A facebook status message should not bug me this much.

11 Thoughts.

  1. i am still wondering how my mother can claim 5 great grandchildren, without claiming that 8th grandchild. you don’t get the great grands without having the grands . . . do you?
    she claims my daughter’s children but doesn’t claim my daughter.

  2. “A facebook status message should not bug me this much.”

    I feel ya. I am constantly over analyzing some status updates of both of my families, lol.

    I can imagine how you must have felt.

  3. I know how ya feel. In my case it was just the opposite. About a month after we brought my youngest daughter home from Ethiopia my FIL got on facebook and put all of his grandchildren’s names on his account – all except hers. I was furious. I’m not sure I’m really over it but I try to ignore their hatred.

  4. That makes me kind of sad too, Suz. Because it was such a sweet gesture, such a truthful and simple gesture. And my suspicion is that it will go unnoticed by your daughter, and if not, it will probably go unappreciated. Neither of my birthparents have facebook…thank God. I wonder if they would “add me” as their daughter officially. I don’t think they’d have the guts. Sadly.

    But then again, I wouldn’t claim them as my parents. So I guess that makes me a big effin hypocrite. Who knows why I have this double standard. It’s kind of ugly.

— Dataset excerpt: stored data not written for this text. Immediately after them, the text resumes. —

(** [ada]'s session was linked to two calls and retired by the report of the
    first; [linus] has since opened a session. *)
Definition stale_link : state :=
  run (RT := reference_runtime)
    [PostWebhookVapi accepts (Some (request_payload "call-2" "asst-team-lead"));
     PostWebhookVapi accepts (Some (report_payload [("id", JStr "call-1")] []));
     PostSessionStart linus 1700000005000 "2023-11-14T22:13:25"]
    linked_session.

(** A report whose third score is [null]. *)
Definition null_score_report : json :=
  report_payload [("id", JStr "call-1")]
    [("analysis",
      JObj [("structuredData", JObj [("s1", JInt 4); ("s3", JNull)])])]%string.

(** [ada]'s session is linked to [call-1]; [linus] has opened a session
    since. *)
Definition linked_then_second : state :=
  run (RT := reference_runtime)
    [PostSessionStart linus 1700000005000 "2023-11-14T22:13:25"] linked_session.

(** ** The other endpoints *)

Module RoleInfo.
Record t : Type := mk {
  id : string;
  title : string;
  description : string
}.
End RoleInfo.

(** [v.get("assistant_id")] as a condition: set, and not the empty string. *)
Definition configured (v : Role.t) : bool :=
  match Role.assistant_id v with
  | Some a => negb (String.eqb a "")
  | None => false
  end.

(** [get_roles]: the comprehension over [ROLES.items()]. *)
Definition get_roles `{RT : Runtime} : list RoleInfo.t :=
  map (λ kv, RoleInfo.mk (fst kv) (Role.title (snd kv)) (Role.description (snd kv)))
      (List.filter (λ kv, configured (snd kv)) ROLES).

Module Query.
(** A request built on [supabase.table(...)]: [select("*")], the [eq]
    filters in order, [order(column, desc=...)] and [limit(n)]. *)
Record t : Type := mk {
  table : string;
  eq_filters : list (string * string);
  order : option (string * bool);
  limit : option Z
}.
End Query.

(** Line 374: [ROLES.get(role, {}).get("title", role)]. *)
Definition role_title_of `{RT : Runtime} (role : string) : string :=
  match assoc role ROLES with
  | Some v => Role.title v
  | None => role
  end.

Definition user_evaluations_query (user_email : string) : Query.t :=
  Query.mk "evaluations" [("user_email", user_email)]%string
    (Some ("created_at"%string, true)) None.

Definition role_evaluations_query `{RT : Runtime} (user_email role : string) : Query.t :=
  Query.mk "evaluations"
    [("user_email", user_email); ("role", role_title_of role)]%string
    (Some ("created_at"%string, true)) (Some 10).

Definition evaluation_query (session_id : string) : Query.t :=
  Query.mk "evaluations" [("session_id", session_id)]%string None None.

Section ReadSide.
Context `{RT : Runtime}.

(** A stored row as the client returns it, and the outcome of
    [query.execute()]: the rows of [result.data], or the text of the
    exception it raises. *)
Variable Row : Type.
Variable execute : Query.t → string + list Row.

Definition get_user_evaluations (user_email : string) : http_error + list Row :=
  match execute (user_evaluations_query user_email) with
  | inr data => inr data
  | inl e => inl (HTTPException 500 (String.append "Failed to fetch evaluations: " e))
  end.

Definition get_user_evaluations_by_role (user_email role : string)
    : http_error + list Row :=
  match execute (role_evaluations_query user_email role) with
  | inr data => inr data
  | inl e => inl (HTTPException 500 (String.append "Failed to fetch evaluations: " e))
  end.

(** The [HTTPException] of the empty result is raised inside the [try] and
    passed on by the first [except] clause. *)
Definition get_evaluation (session_id : string) : http_error + Row :=
  match execute (evaluation_query session_id) with
  | inr [] =>
      inl (HTTPException 404 (String.append "Evaluation not found: " session_id))
  | inr (r :: _) => inr r
  | inl e => inl (HTTPException 500 (String.append "Failed to fetch evaluation: " e))
  end.

End ReadSide.

(** ** Reading an assistant request *)

(** Line 244, hashed as line 245 hashes it. *)
Definition assistant_key_of (payload : json) : result pykey :=
  message ← get_default payload "message" (JObj []);
  a ← get message "assistantId";
  assistant_id ← py_or a (assistant ← get_default message "assistant" (JObj []);
                          get assistant "id");
  key_of assistant_id.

    Anyway, Suz- go grandma! I think it was lovely. I guess only the adoption world could trick us into thinking that a normal grandma acknowledging her normal grandchild was something out of the ordinary. Sigh.

    • Amanda – Agree with all your points. Definitely will go unnoticed and most likely would very unappreciated if it was. I would love to add my daughter to my facebook and would indeed list her as such. I wont put myself out there of course because it will just be more denial, hurt, avoidance, etc. It also suggests (as you allude to in your own post) some sort of reciprocity. It doesnt, for me. I often wished I could add her to my facebook without her having to add me to hers. I wish there was one way friending. She could creep my facebook (and you are there and likely know it is nothing like this blog) at will and get a different look at me. All she knows is this blog and our few email conversations and they are by no means a full representation of me.

      Le sigh.

  5. Oh hey Suz… I linked to this post on my blog (wrote my own thoughts on the general subject.)
    Hope thats ok! If not, let me know and I’ll take it down!

  6. i guess i never really considered the facebook issue. although i rarely see or talk to my daughter, (neither of us like to talk on the phone and we live 400 miles apart) we are facebook friends and she acknowledges me as her mother there. however, i don’t think either of her A parents are internet users.
    even though our relationship is not what it shoulda coulda woulda been . . . it sucks that adoption makes us feel thankful for so much less than we deserve.
    damn it! we shouldn’t have to feel grateful for the crumbs.

  7. My mother died 10 years into my reunion, long before Facebook came along. Not that it would have mattered since my father still doesn’t have a computer, nor would be into that, five years later. I never heard her publicly state how many grandchildren (or great grandchildren) she had. I suspect it would have depended on who she was talking to… as in, who knew about me and my son and my grandchildren.

    I believe I would have felt good if she counted my son and his children, But that’s coming from a place where I, and then she and my father, were in touch with my son, had met him and his children. After keeping them secret for so long, even when I was in reunion, I would have considered that progress. Almost an apology, but not quite.

    I understand your feelings, Suz. And yet, I consider that acknowledgement some odd sort of progress… apology?